Stored data entries:
_ _ _ _ _

Lemma pin_publish t cptr l κ :
  pinned l κ → (length l ≤ 2)%nat → is_Some (cspace_root (sct_root t)) →
  live_root κ0 hl ha (cspace_root (sct_root t)) →
  returns (cspace_resolve_cnode_for_publish (Some (sct_root t)) (cspace_root (sct_root t)) cptr κ)
    (λ '(r, κ'), r = cnode_verdict κ0 t cptr ∧
       match r with inl _ => pinned l κ' | inr o => pinned (o :: l) κ' end).
Proof.
  intros Hp Hlen Hs Hr. unfold cspace_resolve_cnode_for_publish, cnode_verdict. apply returns_bind.
  eapply returns_mono; [by eapply pin_cap|]. intros [[e|[[o ?] ?]] κ1]; [by intros [-> ?]|].
  intros (-> & Hp1 & k & Hk & Ht). unfold get_obj. rewrite Hk, Ht. cbn [of_assert mbind res_bind].
  destruct (decide (otype k = KOBJ_CNODE)) as [E|E].
  - rewrite !bool_decide_true by congruence. by split.
  - rewrite !bool_decide_false by congruence. cbn [negb].
    destruct (pinned_put _ _ _ Hp1 Hlen) as (κ2 & R2 & Hp2). rewrite R2. by split.
Qed.

Lemma pin_dest t dest l κ :
  pinned l κ → (length l ≤ 2)%nat → is_Some (cspace_root (sct_root t)) →
  live_root κ0 hl ha (cspace_root (sct_root t)) →
  returns (resolve_dest t dest κ) (λ '(r, κ'), r = dest_verdict κ0 t dest ∧
    match r with inl _ => pinned l κ' | inr o => pinned (o :: l) κ' end).
Proof.
  intros Hp Hlen Hs Hr. unfold resolve_dest, dest_verdict. destruct (dest =? 0); [|by apply pin_publish].
  destruct Hs as [root Hroot]. rewrite Hroot in *.
  destruct (pin_own_root _ _ _ Hp Hlen Hr) as (κ' & -> & ?). by split.
Qed.

Lemma pin_target t cptr l κ :
  pinned l κ → (length l ≤ 2)%nat → is_Some (cspace_root (sct_root t)) →
  live_root κ0 hl ha (cspace_root (sct_root t)) →
  returns (resolve_target t cptr κ) (λ '(r, κ'), r = target_verdict κ0 t cptr ∧
    match r with inl _ => pinned l κ' | inr o => pinned (o :: l) κ' end).
Proof.
  intros Hp Hlen [root Hroot] Hr. pose proof (pinned_kinv _ _ Hp ltac:(lia)) as Hk.
  unfold resolve_target, target_verdict. rewrite Hroot in *. simpl in Hr.
  destruct (pinned_pub _ _ _ Hp (anchored_pub _ Hr)) as (kr & Hkr & R1 & R2). apply returns_bind.
  eapply returns_mono;
    [eapply (resolve_only_spec _ _ true KOBJ_CNODE _ _ _ _ _ _ Hk (pinned_room _ _ Hp Hlen)); eassumption|].
  intros [r κ'] Hw. destruct (cspace_value_is_cptr cptr); cbn [negb].
  2: { destruct Hw as [-> ->]. by split. }
  rewrite (shifted_lookup _ _ _ _ (pn_shift _ _ Hp)) in Hw.
  destruct (cspace_lookup _ (Some root) cptr κ0) as [e|[cn i]] eqn:Hl.
  { destruct Hw as [-> W]. split; [done|]. by eapply pinned_same. }
  destruct Hw as (o & k & Ho & Hko & Hw). rewrite (pinned_mdb _ _ Hp) in *. rewrite Ho.
  rewrite <-(shifted_type _ _ _ _ (pn_shift _ _ Hp)), Hko. cbn [fmap option_fmap option_map].
  destruct (decide (otype k = KOBJ_CNODE)) as [E|E].
  - rewrite bool_decide_true by congruence. change (RIGHT_WRITE =? RIGHT_NONE) with false in Hw.
    cbn [negb andb] in Hw. destruct (rights_check _ RIGHT_WRITE); destruct Hw as [-> W];
      (split; [done|]); [|by eapply pinned_same].
    eapply pinned_more; [exact Hp| |exact W]. eapply named_anchored; [|exact Ho].
    by apply (lookup_cap_anchored κ0 hl ha _ (Some root)) in Hl.
  - rewrite bool_decide_false by congruence. destruct Hw as [-> W]. split; [done|]. by eapply pinned_same.
Qed.
End pinning.

(** ** Dropping the pins after the action *)

Section dropping.
Context (hl ha : N → Z) (Hpos : ∀ x, 0 ≤ hl x ∧ 0 ≤ ha x).

Lemma held_cons h o l x : h x + pins (o :: l) x = hold (held h l) o 1 x.
Proof. simpl. hold_lia. Qed.

Lemma held_pos l x : 0 ≤ hl x + pins l x ∧ 0 ≤ ha x + pins l x.
Proof. pose proof (Hpos x). pose proof (pins_bound l x). lia. Qed.

Lemma drop_pins l κ :
  kinv (held hl l) (held ha l) κ → returns (put_all l κ) (λ κ', kinv hl ha κ' ∧ kshrinks κ κ').
Proof.
  revert κ. induction l as [|o l IH]; intros κ Hκ; cbn [put_all].
  { split; [|reflexivity]. eapply kinv_ext; [..|exact Hκ]; intros x; simpl; unfold nil_refs; lia. }
  apply returns_bind. eapply returns_mono; [eapply (put_refs_spec (held hl l) (held ha l) o κ)|].
  - eapply kinv_ext; [..|exact Hκ]; intros x; symmetry; apply held_cons.
  - apply held_pos.
  - apply held_pos.
  - intros κ1 [Hκ1 Hs1]. eapply returns_mono; [by apply IH|].
    intros κ2 [Hκ2 Hs2]. split; [done|by etransitivity].
Qed.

_ _ _ _ _

__What you need to do__.
Reproduce every entry above so that each one matches its source exactly.

__Response for this exercise__.
Lemma pin_publish t cptr l κ :
  pinned l κ → (length l ≤ 2)%nat → is_Some (cspace_root (sct_root t)) →
  live_root κ0 hl ha (cspace_root (sct_root t)) →
  returns (cspace_resolve_cnode_for_publish (Some (sct_root t)) (cspace_root (sct_root t)) cptr κ)
    (λ '(r, κ'), r = cnode_verdict κ0 t cptr ∧
       match r with inl _ => pinned l κ' | inr o => pinned (o :: l) κ' end).
Proof.
  intros Hp Hlen Hs Hr. unfold cspace_resolve_cnode_for_publish, cnode_verdict. apply returns_bind.
  eapply returns_mono; [by eapply pin_cap|]. intros [[e|[[o ?] ?]] κ1]; [by intros [-> ?]|].
  intros (-> & Hp1 & k & Hk & Ht). unfold get_obj. rewrite Hk, Ht. cbn [of_assert mbind res_bind].
  destruct (decide (otype k = KOBJ_CNODE)) as [E|E].
  - rewrite !bool_decide_true by congruence. by split.
  - rewrite !bool_decide_false by congruence. cbn [negb].
    destruct (pinned_put _ _ _ Hp1 Hlen) as (κ2 & R2 & Hp2). rewrite R2. by split.
Qed.

Lemma pin_dest t dest l κ :
  pinned l κ → (length l ≤ 2)%nat → is_Some (cspace_root (sct_root t)) →
  live_root κ0 hl ha (cspace_root (sct_root t)) →
  returns (resolve_dest t dest κ) (λ '(r, κ'), r = dest_verdict κ0 t dest ∧
    match r with inl _ => pinned l κ' | inr o => pinned (o :: l) κ' end).
Proof.
  intros Hp Hlen Hs Hr. unfold resolve_dest, dest_verdict. destruct (dest =? 0); [|by apply pin_publish].
  destruct Hs as [root Hroot]. rewrite Hroot in *.
  destruct (pin_own_root _ _ _ Hp Hlen Hr) as (κ' & -> & ?). by split.
Qed.

Lemma pin_target t cptr l κ :
  pinned l κ → (length l ≤ 2)%nat → is_Some (cspace_root (sct_root t)) →
  live_root κ0 hl ha (cspace_root (sct_root t)) →
  returns (resolve_target t cptr κ) (λ '(r, κ'), r = target_verdict κ0 t cptr ∧
    match r with inl _ => pinned l κ' | inr o => pinned (o :: l) κ' end).
Proof.
  intros Hp Hlen [root Hroot] Hr. pose proof (pinned_kinv _ _ Hp ltac:(lia)) as Hk.
  unfold resolve_target, target_verdict. rewrite Hroot in *. simpl in Hr.
  destruct (pinned_pub _ _ _ Hp (anchored_pub _ Hr)) as (kr & Hkr & R1 & R2). apply returns_bind.
  eapply returns_mono;
    [eapply (resolve_only_spec _ _ true KOBJ_CNODE _ _ _ _ _ _ Hk (pinned_room _ _ Hp Hlen)); eassumption|].
  intros [r κ'] Hw. destruct (cspace_value_is_cptr cptr); cbn [negb].
  2: { destruct Hw as [-> ->]. by split. }
  rewrite (shifted_lookup _ _ _ _ (pn_shift _ _ Hp)) in Hw.
  destruct (cspace_lookup _ (Some root) cptr κ0) as [e|[cn i]] eqn:Hl.
  { destruct Hw as [-> W]. split; [done|]. by eapply pinned_same. }
  destruct Hw as (o & k & Ho & Hko & Hw). rewrite (pinned_mdb _ _ Hp) in *. rewrite Ho.
  rewrite <-(shifted_type _ _ _ _ (pn_shift _ _ Hp)), Hko. cbn [fmap option_fmap option_map].
  destruct (decide (otype k = KOBJ_CNODE)) as [E|E].
  - rewrite bool_decide_true by congruence. change (RIGHT_WRITE =? RIGHT_NONE) with false in Hw.
    cbn [negb andb] in Hw. destruct (rights_check _ RIGHT_WRITE); destruct Hw as [-> W];
      (split; [done|]); [|by eapply pinned_same].
    eapply pinned_more; [exact Hp| |exact W]. eapply named_anchored; [|exact Ho].
    by apply (lookup_cap_anchored κ0 hl ha _ (Some root)) in Hl.
  - rewrite bool_decide_false by congruence. destruct Hw as [-> W]. split; [done|]. by eapply pinned_same.
Qed.
End pinning.

(** ** Dropping the pins after the action *)

Section dropping.
Context (hl ha : N → Z) (Hpos : ∀ x, 0 ≤ hl x ∧ 0 ≤ ha x).

Lemma held_cons h o l x : h x + pins (o :: l) x = hold (held h l) o 1 x.
Proof. simpl. hold_lia. Qed.

Lemma held_pos l x : 0 ≤ hl x + pins l x ∧ 0 ≤ ha x + pins l x.
Proof. pose proof (Hpos x). pose proof (pins_bound l x). lia. Qed.

Lemma drop_pins l κ :
  kinv (held hl l) (held ha l) κ → returns (put_all l κ) (λ κ', kinv hl ha κ' ∧ kshrinks κ κ').
Proof.
  revert κ. induction l as [|o l IH]; intros κ Hκ; cbn [put_all].
  { split; [|reflexivity]. eapply kinv_ext; [..|exact Hκ]; intros x; simpl; unfold nil_refs; lia. }
  apply returns_bind. eapply returns_mono; [eapply (put_refs_spec (held hl l) (held ha l) o κ)|].
  - eapply kinv_ext; [..|exact Hκ]; intros x; symmetry; apply held_cons.
  - apply held_pos.
  - apply held_pos.
  - intros κ1 [Hκ1 Hs1]. eapply returns_mono; [by apply IH|].
    intros κ2 [Hκ2 Hs2]. split; [done|by etransitivity].
Qed.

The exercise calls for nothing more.